> For clean Markdown of any page, append .md to the page URL.
> For a complete documentation index, see https://docs.nvidia.com/nemo/guardrails/llms.txt.
> For full documentation content, see https://docs.nvidia.com/nemo/guardrails/llms-full.txt.
> For AI client integration (Claude Code, Cursor, etc.), connect to the MCP server at https://docs.nvidia.com/nemo/guardrails/_mcp/server.

# Guardrails Configuration

> Configure input, output, dialog, retrieval, and execution rails in config.yml to control LLM behavior.

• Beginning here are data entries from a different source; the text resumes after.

Lemma sup_inv e s s' : inv s → sup_step e s = Some s' → inv s'.
Proof.
  intros Hinv. pose proof Hinv as [H1 H5 H6 H7 H8 H9 H10].
  assert (sup s ≠ NoSup → is_Some (policy s) ∧ manual s = []) as Halone.
  { intros Hs. apply H5 in Hs. split; [done|]. by apply H6. }
  unfold sup_step. destruct (sup s) eqn:Hs, e; try done.
  all: destruct Halone as [[p Hpol] Hman]; [done|]; rewrite ?Hpol.
  - intros [= <-]. apply supervised_inv; simpl; try done; [by apply (same_numbered s)| |].
    + by intros a m Hg%H9.
    + intros Hp. destruct (H10 Hp) as [Hm|Ho]; [done|]. right. by rewrite Hs in Ho.
  - rewrite H8. destruct (lives s !! root s) as [l|] eqn:Hl; [|done]. simpl.
    assert (∀ l', l_status l' = Running ∨ (∃ m, l_status l' = Stopped m) → l' = l →
      phase (gate s) = Restarting → False) as Hwatch.
    { intros l' Hst -> Hp. destruct (H10 Hp) as [Hm|Ho]; [done|]. rewrite Hs in Ho.
      destruct Ho as (l1 & r & d & Hl1 & Hd). rewrite H8, Hl in Hl1. injection Hl1 as <-.
      destruct Hst as [?|[? ?]]; congruence. }
    destruct (l_status l) as [|m|r d] eqn:Hst; [done|..]; intros [= <-].
    + apply supervised_inv; simpl; try done; [by apply (same_numbered s)| |].
      * right. split; [|exists l; split; [done|by eapply (n_told _ H1)]].
        destruct (phase (gate s)) eqn:Hp; [done|..]; [|by pose proof (H9 _ _ eq_refl)].
        exfalso. by eapply Hwatch; eauto.
      * intros Hp. exfalso. eapply Hwatch; eauto.
    + apply at_work_inv; simpl; try done; destruct (phase (gate s)) eqn:Hp; simpl; try done;
        try (by eexists); try (by apply (same_numbered s)). by pose proof (H9 _ _ eq_refl).
  - simpl. destruct (over_budget _ _); [intros [= <-]|].
    + apply give_up_inv; simpl; [by apply (same_numbered s)|by eexists|done].
    + destruct (0 <? _)%N; intros [= <-]; apply at_work_inv; simpl; try done; try (by eexists);
        try (by apply (same_numbered s)). by intros cur [= ->].
  - intros [= <-]. apply at_work_inv; try done. by intros cur [= ->].
  - destruct H8 as [Hph Hcur].
    destruct (attempt_step _ _ _ _) as [[s1 out]|] eqn:Ha; [|done]. simpl.
    apply attempt_changes in Ha as [Hch Hout].
    apply (attempt_numbered _ _ _ H1) in Hch as (Hn & E1 & E2 & E3 & E4); [|done].
    rewrite <-E1 in Hph. rewrite <-E2 in Hpol. rewrite <-E4 in Hman.
    destruct out as [a'|[]]; intros [= <-].
    + apply at_work_inv; try done. intros cur ->. by destruct (Hout cur).
    + by apply top_inv.
    + apply at_work_inv; try done. by apply (same_numbered s1).
Qed.

Lemma gate_send_inv t epoch r s s' res : inv s → send t epoch r s = Some (s', res) → inv s'.
Proof.
  intros Hinv. unfold send. destruct (lives s !! _) as [l|]; [|done]. simpl.
  destruct (await_restart_window _ _ _ _) as [s1 [v|]] eqn:Ha; apply await_core in Ha;
    apply (core_inv _ _ Ha) in Hinv; [by intros [= <- _]|].
  destruct (decide _); [by intros [= <- _]|]. destruct (l_stopped l); intros [= <- _]; [done|].
  apply on_life_inv; [done|]. intros. by apply plain_tame.
Qed.

Lemma terminate_inv t epoch r s s' res :
  inv s → service_terminate t epoch r s = Some (s', res) → inv s'.
Proof.
  intros Hinv. unfold service_terminate. destruct (lives s !! _) as [l|]; [|done]. simpl.
  destruct (await_restart_window _ _ _ _) as [s1 [v|]] eqn:Ha; apply await_core in Ha;
    apply (core_inv _ _ Ha) in Hinv; [by intros [= <- _]|].
  destruct (negb _); intros [= <- _]; [done|].
  apply on_life_inv; [done|]. intros. apply terminate_tame.
Qed.

Lemma restart_inv t r s s' res : inv s → service_restart t r s = Some (s', res) → inv s'.
Proof.
  intros Hinv. unfold service_restart. destruct (lives s !! _) as [l|]; [|done]. simpl.
  destruct r; [|by intros [= <- _]]. destruct (negb _); [by intros [= <- _]|].
  destruct (decide _) as [|Hpol]; [by intros [= <- _]|].
  destruct (l_status l); [by intros [= <- _]..|].
  destruct (phase (gate s)) eqn:Hp; intros [= <- _]; [|done..].
  pose proof Hinv as [H1 H5 H6 H7 H8 H9 H10].
  destruct H7 as [Hm|(m & _ & Hr & _)]; [|congruence].
  assert (sup s = NoSup) as Hs.
  { destruct (sup s); [done|..]; (destruct Hpol; by apply H5). }
  split; simpl; rewrite ?Hs, ?Hm; try done.
  - by apply (same_numbered s).
  - right. eexists. split_and!; [done..|]. by intros cur [= ->].
  - by left.
Qed.

Lemma supervise_inv r parsed boot s s' res :
  inv s → supervises_at_rest (Supervise r parsed boot) s →
  service_supervise r parsed boot s = (s', res) → inv s'.
Proof.
  intros Hinv Hrest. unfold service_supervise.
  destruct r; [|by intros [= <- _]].
  destruct parsed as [p|]; [|destruct (policy s); by intros [= <- _]].
  destruct (policy s) eqn:Hpol; [by intros [= <- _]|].
  destruct Hrest as [Hboot Hm]. destruct boot as [t|]; [|done]. intros [= <- _].
  pose proof Hinv as [H1 H5 H6 H7 H8 H9 H10].
  assert (sup s = NoSup) as Hs.
  { destruct (sup s); [done|..]; (destruct H5 as [_ [? ?]]; [done|congruence]). }
  apply supervised_inv; simpl; try done.
  - by apply (same_numbered s).
  - intros a m Hg%H9. congruence.
  - intros [Ho|Ho]%H10; [done|]. by rewrite Hs in Ho.
Qed.

Lemma gate_step_inv e s s' r : inv s → orderly e s → step e s = Some (s', r) → inv s'.
Proof.
  intros Hinv (Hcur & Htold & Hrest). destruct e; cbn [step].
  - destruct (awake t s); [|done]. by apply gate_send_inv.
  - destruct (holds _ _ _ _); [|done]. intros [= <- _].
    apply on_life_inv; [done|]. intros. by apply plain_tame.
  - destruct (holds _ _ _ _); [|done]. intros [= <- _]. simpl in Hcur. subst k.
    apply (note_dead_inv _ _ (on_life (root s) (drop_queued t) s)).
    apply on_life_inv; [done|]. intros. by apply plain_tame.
  - destruct (holds _ _ _ _); [|done]. intros [= <- _].
    apply on_life_inv; [done|]. intros. by apply plain_tame.
  - destruct (holds _ _ _ _); [|done]. intros [= <- _]. simpl in Hcur. subst k.
    apply (note_dead_inv _ _ (on_life (root s) (drop_conv t) s)).
    apply on_life_inv; [done|]. intros. by apply plain_tame.
  - destruct (awake t s); [done|]. intros [= <- _]. by apply (core_inv s).
  - destruct (awake t s); [|done]. intros [= <- _]. by apply (core_inv s).
  - destruct (decide _); [done|]. intros [= <- _].
    apply on_life_inv; [done|]. intros l Hl. apply emit_told_tame. intros m ->.
    by apply Htold.
  - destruct (awake t s); [|done]. by apply restart_inv.
  - by apply manual_inv.
  - intros [= Hs]. by eapply supervise_inv.
  - destruct (sup_step e s) eqn:Hs; [|done]. intros [= <- _]. by eapply sup_inv.
  - intros [= <- _]. apply on_life_inv; [done|]. intros. apply flag_tame.
  - destruct (awake t s); [|done]. by apply terminate_inv.
  - intros [= Hs]. unfold service_on_restart in Hs. destruct r0, arg; simplify_eq; try done.
    by apply (core_inv s).
Qed.

Lemma hosted_inv p : inv (hosted p).
Proof.
  split; simpl; try done.
  - split; simpl; try done; intros [|k] l; simpl; [by intros [= <-]|done| |done].
    by intros m [= <-].
  - by left.
Qed.

Lemma orderly_inv s s' : orderly_run s s' → inv s → inv s'.
Proof. induction 1; [done|]. intros Hs. apply IHorderly_run. by eapply gate_step_inv. Qed.

(** ** The opener at work *)

Definition opens (s : Service) : Prop :=
  ∃ es s', Forall opener_ev es ∧ run es s = Some s' ∧ phase (gate s') ≠ Restarting.

Lemma opens_step e s s1 r : opener_ev e → step e s = Some (s1, r) → opens s1 → opens s.
Proof.
  intros He Hs (es & s' & Hes & Hr & Hp). exists (e :: es), s'.
  split_and!; [by constructor| |done]. cbn [run]. by rewrite Hs.
Qed.

Lemma opens_now e s s1 r : opener_ev e → step e s = Some (s1, r) → phase (gate s1) ≠ Restarting → opens s.
Proof. intros He Hs Hp. eapply opens_step; [done..|]. exists [], s1. by split_and!. Qed.

Lemma manual_opens t a s : manual s = [(t, a)] → opens s.
Proof.
  intros Hm.
  set (e := match a with Spawning _ => SpawnFails | Hooking => HookReturns | Stopping => StopJoined end).
  assert (∃ s1 ok, attempt_step t e a s = Some (s1, inr ok)) as (s1 & ok & Ha)
    by (destruct a; simpl; eauto).
  eapply (opens_now (Manual t e)); [done| |].
  - cbn [step]. unfold manual_step. rewrite Hm. simpl. rewrite decide_True by done. simpl.
    rewrite Ha. reflexivity.
  - done.
Qed.

Lemma in_hook_opens k n s : sup s = InAttempt k n Hooking → opens s.
Proof.
  intros Hs. eapply (opens_now (Sup (Attempts HookReturns 0))); [done| |].
  - cbn [step]. unfold sup_step. rewrite Hs. reflexivity.
  - done.
Qed.

Lemma spawning_opens k n cur s : sup s = InAttempt k n (Spawning cur) → opens s.
Proof.
  intros Hs. destruct (has_hook s) eqn:Hh.
  - eapply (opens_step (Sup (Attempts Rebinds 0))); [done| |].
    + cbn [step]. unfold sup_step. rewrite Hs. cbn. rewrite Hh. reflexivity.
    + by eapply in_hook_opens.
  - eapply (opens_now (Sup (Attempts Rebinds 0))); [done| |].
    + cbn [step]. unfold sup_step. rewrite Hs. cbn. rewrite Hh. reflexivity.
    + done.
Qed.

Lemma sleeping_opens k n s : sup s = Sleeping k n → opens s.
Proof.
  intros Hs. eapply (opens_step (Sup Slept)); [done| |].
  - cbn [step]. unfold sup_step. rewrite Hs. reflexivity.
  - by eapply spawning_opens.
Qed.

This section describes how to configure guardrails in the `config.yml` file to control LLM behavior.

## The `rails` Key

The `rails` key defines which guardrails are active and their configuration options.
Rails are organized into five categories based on when they trigger during the guardrails process.

## Rail Categories

The following table summarizes the different rail categories and their trigger points.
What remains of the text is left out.